Reproductive Rights

Tom Price, Opponent of Abortion and Contraception Access, to lead Department of Health and Human Services

Trump has selected Georgia Congressman and chairman of the House Budget Committee Tom Price to serve as secretary for health and human services, a pick that has many progressives nervous about the future of reproductive healthcare access and the Affordable Care Act (ACA).

The Department of Health and Human Services manages an annual budget of over $1 trillion, oversees the health insurance of more than 100 million Americans, including setting Medicare policies, controls the agencies that regulate food and drugs, and directs funds to biomedical research.

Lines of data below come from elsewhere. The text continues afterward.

Definition unhex (c : ascii) : option N :=
  let n := N_of_ascii c in
  if (48 <=? n) && (n <=? 57) then Some (n - 48)
  else if (97 <=? n) && (n <=? 102) then Some (n - 87)
  else if (65 <=? n) && (n <=? 70) then Some (n - 55)
  else None.

(** The payload of a UTF-8 continuation byte. *)
Definition continuation (c : ascii) : option N :=
  let n := N_of_ascii c in
  if (128 <=? n) && (n <? 192) then Some (n - 128) else None.

(** The UTF-16 code units of a string held in UTF-8: one unit for a
    sequence of one, two or three bytes (a lone surrogate is its three
    bytes), the two surrogates for a sequence of four. A byte that starts
    no sequence is a unit by itself; no JavaScript string has one. *)
Fixpoint utf16Units (s : string) : list N :=
  match s with
  | EmptyString => []
  | String a r =>
      let x := N_of_ascii a in
      let alone := x :: utf16Units r in
      match r with
      | String b r1 =>
          match continuation b with
          | Some y =>
              if (192 <=? x) && (x <? 224)
              then ((x - 192) * 64 + y) :: utf16Units r1
              else
                match r1 with
                | String c r2 =>
                    match continuation c with
                    | Some z =>
                        if (224 <=? x) && (x <? 240)
                        then (((x - 224) * 64 + y) * 64 + z) :: utf16Units r2
                        else
                          match r2 with
                          | String d r3 =>
                              match continuation d with
                              | Some v =>
                                  if (240 <=? x) && (x <? 248)
                                  then
                                    let cp :=
                                      (((x - 240) * 64 + y) * 64 + z) * 64 + v in
                                    (55296 + (cp - 65536) / 1024)
                                      :: (56320 + (cp - 65536) mod 1024)
                                      :: utf16Units r3
                                  else alone
                              | None => alone
                              end
                          | EmptyString => alone
                          end
                    | None => alone
                    end
                | EmptyString => alone
                end
          | None => alone
          end
      | EmptyString => alone
      end
  end.

(** Pairs of hex digits, up to the first pair that is not one; a last
    odd unit is dropped. *)
Fixpoint hexPairs (l : list N) : buffer :=
  match l with
  | a :: b :: r =>
      match unhex (ascii_of_N a), unhex (ascii_of_N b) with
      | Some x, Some y => ascii_of_N (16 * x + y) :: hexPairs r
      | _, _ => []
      end
  | _ => []
  end.

(** [Buffer.from (s, 'hex')]: Node reads the string by UTF-16 code unit,
    keeps the low eight bits of each unit, and takes two hex digits,
    of either case, for a byte; the decoding stops at the first pair that
    is not two hex digits, and a last odd unit is dropped. *)
Definition hexDecode (s : string) : buffer :=
  hexPairs (map (fun u => u mod 256) (utf16Units s)).

Definition hexDigit (n : N) : ascii :=
  if n <? 10 then ascii_of_N (48 + n) else ascii_of_N (87 + n).

(** [buf.toString ('hex')] and [digest ('hex')]: lower-case digits. *)
Fixpoint hexEncode (l : buffer) : string :=
  match l with
  | [] => EmptyString
  | b :: r =>
      String (hexDigit (N_of_ascii b / 16))
             (String (hexDigit (N_of_ascii b mod 16)) (hexEncode r))
  end.

(** The UTF-8 bytes of a string. *)
Definition bytesOf (s : string) : buffer := list_ascii_of_string s.

End JSString.

(** ** SHA-256 (FIPS 180-4) and HMAC (RFC 2104), as Node's [crypto] *)

Module SHA256.

Import JSString.

Definition mask32 : Z := 0xffffffff.
Definition add32 (x y : Z) : Z := (x + y) mod 2 ^ 32.
Definition rotr (n x : Z) : Z :=
  Z.lor (Z.shiftr x n) (Z.land (Z.shiftl x (32 - n)) mask32).
Definition not32 (x : Z) : Z := Z.lxor x mask32.

Definition Ch (x y z : Z) : Z := Z.lxor (Z.land x y) (Z.land (not32 x) z).
Definition Maj (x y z : Z) : Z :=
  Z.lxor (Z.lxor (Z.land x y) (Z.land x z)) (Z.land y z).
Definition Sigma0 (x : Z) : Z :=
  Z.lxor (Z.lxor (rotr 2 x) (rotr 13 x)) (rotr 22 x).
Definition Sigma1 (x : Z) : Z :=
  Z.lxor (Z.lxor (rotr 6 x) (rotr 11 x)) (rotr 25 x).
Definition sigma0 (x : Z) : Z :=
  Z.lxor (Z.lxor (rotr 7 x) (rotr 18 x)) (Z.shiftr x 3).
Definition sigma1 (x : Z) : Z :=
  Z.lxor (Z.lxor (rotr 17 x) (rotr 19 x)) (Z.shiftr x 10).

(** The constants of FIPS 180-4: the first 32 bits of the fractional
    parts of the cube roots of the first 64 primes, and (for the initial
    hash value) of the square roots of the first 8. *)
Definition isPrime (n : Z) : bool :=
  forallb (fun d => negb (n mod Z.of_nat d =? 0)) (seq 2 (Z.to_nat n - 2)).

Definition firstPrimes (count : nat) : list Z :=
  firstn count (filter isPrime (map Z.of_nat (seq 2 310))).

(** The integer cube root, bit by bit from the top. *)
Fixpoint cubeRoot (bits : nat) (n r : Z) : Z :=
  match bits with
  | O => r
  | S b =>
      let c := r + 2 ^ Z.of_nat b in
      cubeRoot b n (if c * c * c <=? n then c else r)
  end.

Definition fractionOfCubeRoot (p : Z) : Z :=
  cubeRoot 36 (p * 2 ^ 96) 0 mod 2 ^ 32.

Definition fractionOfSquareRoot (p : Z) : Z :=
  Z.sqrt (p * 2 ^ 64) mod 2 ^ 32.

Definition K : list Z :=
  Eval vm_compute in map fractionOfCubeRoot (firstPrimes 64).

Record regs : Type := Regs { ra : Z; rb : Z; rc : Z; rd : Z;
                             re : Z; rf : Z; rg : Z; rh : Z }.

Definition H0 : regs :=
  Eval vm_compute in
    match map fractionOfSquareRoot (firstPrimes 8) with
    | [a; b; c; d; e; f; g; h] => Regs a b c d e f g h
    | _ => Regs 0 0 0 0 0 0 0 0
    end.

Definition round (st : regs) (kw : Z * Z) : regs :=
  let t1 := add32 (add32 (add32 (add32 (rh st) (Sigma1 (re st)))
                                (Ch (re st) (rf st) (rg st))) (fst kw)) (snd kw) in
  let t2 := add32 (Sigma0 (ra st)) (Maj (ra st) (rb st) (rc st)) in
  Regs (add32 t1 t2) (ra st) (rb st) (rc st)
       (add32 (rd st) t1) (re st) (rf st) (rg st).

(** The message schedule, from a window of the last sixteen words. *)
Fixpoint schedule (n : nat) (win : list Z) : list Z :=
  match n with
  | O => []
  | S n' =>
      match win with
      | w0 :: rest =>
          let w16 := add32 (add32 (add32 (sigma1 (nth 13 rest 0))
                                         (nth 8 rest 0))
                                  (sigma0 (nth 0 rest 0))) w0 in
          w0 :: schedule n' (rest ++ [w16])
      | [] => []
      end
  end.

Fixpoint wordsOf (l : list Z) : list Z :=
  match l with
  | b0 :: b1 :: b2 :: b3 :: r =>
      (((b0 * 256 + b1) * 256 + b2) * 256 + b3) :: wordsOf r
  | _ => []
  end.

Definition compress (st : regs) (block : list Z) : regs :=
  let st' := fold_left round (combine K (schedule 64 (wordsOf block))) st in
  Regs (add32 (ra st) (ra st')) (add32 (rb st) (rb st'))
       (add32 (rc st) (rc st')) (add32 (rd st) (rd st'))
       (add32 (re st) (re st')) (add32 (rf st) (rf st'))
       (add32 (rg st) (rg st')) (add32 (rh st) (rh st')).

Fixpoint blocks (n : nat) (st : regs) (l : list Z) : regs :=
  match n with
  | O => st
  | S n' => blocks n' (compress st (firstn 64 l)) (skipn 64 l)
  end.

Definition bigEndian (width : nat) (x : Z) : list Z :=
  map (fun i => Z.shiftr x (8 * Z.of_nat i) mod 256) (rev (seq 0 width)).

Definition padded (msg : list Z) : list Z :=
  let len := Z.of_nat (length msg) in
  let zeros := Z.to_nat ((55 - len) mod 64) in
  msg ++ [128] ++ repeat 0 zeros ++ bigEndian 8 (8 * len).

Definition wordBytes (x : Z) : buffer :=
  map (fun b => ascii_of_N (Z.to_N b)) (bigEndian 4 x).

Definition sha256 (msg : buffer) : buffer :=
  let p := padded (map (fun c => Z.of_N (N_of_ascii c)) msg) in
  let st := blocks (length p / 64) H0 p in
  wordBytes (ra st) ++ wordBytes (rb st) ++ wordBytes (rc st)
    ++ wordBytes (rd st) ++ wordBytes (re st) ++ wordBytes (rf st)
    ++ wordBytes (rg st) ++ wordBytes (rh st).

Definition xorByte (k : N) (c : ascii) : ascii :=
  ascii_of_N (N.lxor k (N_of_ascii c)).

Definition hmac_sha256 (key msg : buffer) : buffer :=
  let k0 := if (64 <? length key)%nat then sha256 key else key in
  let k := k0 ++ repeat zero (64 - length k0) in
  sha256 (map (xorByte 0x5c) k ++ sha256 (map (xorByte 0x36) k ++ msg)).

(** [crypto.createHmac ('sha256', secret).update (text).digest ('hex')] *)
Definition hmacHex (secret text : string) : string :=
  hexEncode (hmac_sha256 (bytesOf secret) (bytesOf text)).

End SHA256.

(** ** Property lookup on object literals *)

Module JSObject.

(** The values the tables of the source hold, and what a lookup in them
    can return. *)
Inductive jsval : Type :=
  | VUndef
  | VNum (n : Z)
  | VStr (s : string)
  | VFun (name : string)      (* a built-in function *)
  | VObjectPrototype.         (* the object [Object.prototype] *)

Definition truthy (v : jsval) : bool :=
  match v with
  | VUndef => false
  | VNum n => negb (n =? 0)
  | VStr s => negb (String.eqb s "")
  | VFun _ | VObjectPrototype => true
  end.

(** [a || b] *)
Definition orElse (a b : jsval) : jsval := if truthy a then a else b.

(** The function-valued properties of [Object.prototype]. *)
Definition prototypeFunctions : list string :=
  [ "hasOwnProperty"; "isPrototypeOf"; "propertyIsEnumerable";
    "toLocaleString"; "toString"; "valueOf"; "__defineGetter__";
    "__defineSetter__"; "__lookupGetter__"; "__lookupSetter__" ]%string.

(** What an object literal inherits under [key]: its prototype is
    [Object.prototype], whose [constructor] is the function [Object] and
    whose accessor [__proto__] returns the prototype itself. *)
Definition inherited (key : string) : jsval :=
  if String.eqb key "constructor" then VFun "Object"
  else if String.eqb key "__proto__" then VObjectPrototype
  else if existsb (String.eqb key) prototypeFunctions then VFun key
  else VUndef.

(** [obj[key]] for an object literal with the own properties [own]. *)
Definition get (own : gmap string jsval) (key : string) : jsval :=
  match own !! key with
  | Some v => v
  | None => inherited key
  end.

(** [s || d] and [!s] on a value that is a string or undefined. *)
Definition strOr (s : option string) (d : string) : string :=
  match s with
  | Some x => if String.eqb x "" then d else x
  | None => d
  end.

Definition present (s : option string) : bool :=
  match s with
  | Some x => negb (String.eqb x "")
  | None => false
  end.

End JSObject.

(** ** [api/webhook.js] *)

Module Webhook.

Import JSDate JSString JSObject SHA256.

(** *** The identity provider, the database and the payment processor *)

Record authUser : Type :=
  { uid : string; displayName : string; emailVerified : bool }.

(** A leaf the database stores for [LicenseType] and [MaxDevices]. *)
Inductive dbval : Type :=
  | DNum (n : Z)
  | DStr (s : string).

(** The object written for a payment: [plan], [duration] (absent when
    null), [amount], [currency], [date] and [type]. *)
Record paymentEntry : Type :=
  { pe_plan : string;
    pe_duration : option string;
    pe_amount : Q;
    pe_currency : string;
    pe_date : string;
    pe_type : string }.

(** A node below [users/{uid}/payments]: a string, a number, or an
    object with its children; an absent child is no key of the map. The
    database addresses a node by a path, so what lies under [payments]
    is a tree and not a table of entries. *)
Local Unset Elimination Schemes.
Inductive dbnode : Type :=
  | NStr (s : string)
  | NNum (q : Q)
  | NObj (kids : gmap string dbnode).
Local Set Elimination Schemes.

Definition kidsOf (n : dbnode) : gmap string dbnode :=
  match n with
  | NObj m => m
  | _ => ∅
  end.

(** The node [set ()] stores for an entry. *)
Definition entryNode (e : paymentEntry) : dbnode :=
  NObj (list_to_map
          ([("plan"%string, NStr (pe_plan e))]
           ++ match pe_duration e with
              | Some d => [("duration"%string, NStr d)]
              | None => []
              end
           ++ [("amount"%string, NNum (pe_amount e));
               ("currency"%string, NStr (pe_currency e));
               ("date"%string, NStr (pe_date e));
               ("type"%string, NStr (pe_type e))])).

Price, who was the medical director of an orthopedic clinic and came to Congress in 2004, is known as one of the staunchest opponents of Obama’s ACA, introducing plans to repeal and replace the law in every Congress since 2009. Price supports privatizing Medicare, and has introduced legislation that would allow doctors to essentially opt out of Medicare and charge higher prices.

Many are concerned that Price would seek to cut the ACA requirement that employer-sponsored health insurance plans cover contraception at no cost to their female employees. When asked by Think Progress in 2012 what he would say to low-income women who couldn’t afford birth control if it wasn’t covered by their health insurance, he replied “Bring me one woman who has been left behind. Bring me one. There’s not one. The fact of the matter is, this is a trampling of religious freedom and religious liberty in this country.”

Despite the fact that his most frequent critique of the ACA is that it “interferes with the ability of patients and doctors to make medical decisions,” Price is an opponent of abortion and contraception access. He voted to de-fund Planned Parenthood and has accused them of engaging in “barbaric” practices.

In 2007, Price co-sponsored the Right to Life Act which would have granted fetuses and zygotes the rights of people under the Constitution. In 2015, he sponsored a bill that would ban abortions after 20 weeks. He has a 100 percent rating from the National Right to Life Committee and a zero rating from Planned Parenthood.